Work order ▸
Copy each line of the listing where the word "rest" can be found.

------ Source data

(** ** The chain of rounds *)

(** A step that runs: it stops ... *)
Lemma run_step_stop j st rest arg el sm sta rel gcd ips n k o :
  job_call j = call_get_stable_inserted_structure arg el sm sta rel gcd ips n k →
  resolve_arg as_optional_structure (store st) arg = Some o →
  o = None ∨ budget_exhausted n = true →
  ∃ st1,
    (∀ F, run_jobs (S F) (j :: rest) st = run_jobs F rest st1)
    ∧ selector_outputs (history st1) = selector_outputs (history st)
    ∧ length (history st1) = S (length (history st))
    ∧ supply st1 = supply st.
Proof.
  intros Hj Harg Hstop.
  assert (run_call (store st) (job_call j)
          = Some (get_stable_inserted_structure o el sm sta rel gcd ips n k))
    as Hrun.
  { rewrite Hj. cbn [run_call]. by rewrite Harg. }
  assert (get_stable_inserted_structure o el sm sta rel gcd ips n k (supply st)
          = (Returned VNone, supply st)) as Hret.
  { apply guard_returns_None.
    destruct Hstop as [-> | Hn]; [by left | right].
    by apply budget_exhausted_true. }
  eexists. split_and!.
  - intros F. rewrite (run_jobs_S _ _ _ _ _ _ (exec_job_eq _ _ _ Hrun)).
    rewrite Hret. reflexivity.
  - cbn [history]. rewrite selector_outputs_app. cbn. rewrite Hj.
    apply app_nil_r.
  - cbn [history]. rewrite length_app. simpl. lia.
  - reflexivity.
Qed.

(** ... or it opens a level. *)
Lemma run_step_open j st rest arg el sm sta rel gcd ips n k s :
  job_call j = call_get_stable_inserted_structure arg el sm sta rel gcd ips n k →
  resolve_arg as_optional_structure (store st) arg = Some (Some s) →
  budget_exhausted n = false →
  ∃ st1,
    (∀ F, run_jobs (S F) (j :: rest) st
          = run_jobs F (step_jobs s el sm sta rel gcd ips n k (supply st)
                        ++ rest) st1)
    ∧ selector_outputs (history st1) = selector_outputs (history st)
    ∧ length (history st1) = S (length (history st))
    ∧ supply st1 = (6 + supply st)%nat.
Proof.
  intros Hj Harg Hn.
  assert (run_call (store st) (job_call j)
          = Some (get_stable_inserted_structure (Some s) el sm sta rel gcd ips
                    n k)) as Hrun.
  { rewrite Hj. cbn [run_call]. by rewrite Harg. }
  eexists. split_and!.
  - intros F. rewrite (run_jobs_S _ _ _ _ _ _ (exec_job_eq _ _ _ Hrun)).
    rewrite step_expands by done. reflexivity.
  - cbn [history]. rewrite selector_outputs_app. cbn. rewrite Hj.
    apply app_nil_r.
  - cbn [history]. rewrite length_app. simpl. lia.
  - reflexivity.
Qed.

------------

Task answer ▸
Lemma run_step_stop j st rest arg el sm sta rel gcd ips n k o :
    (∀ F, run_jobs (S F) (j :: rest) st = run_jobs F rest st1)
Lemma run_step_open j st rest arg el sm sta rel gcd ips n k s :
    (∀ F, run_jobs (S F) (j :: rest) st
                        ++ rest) st1)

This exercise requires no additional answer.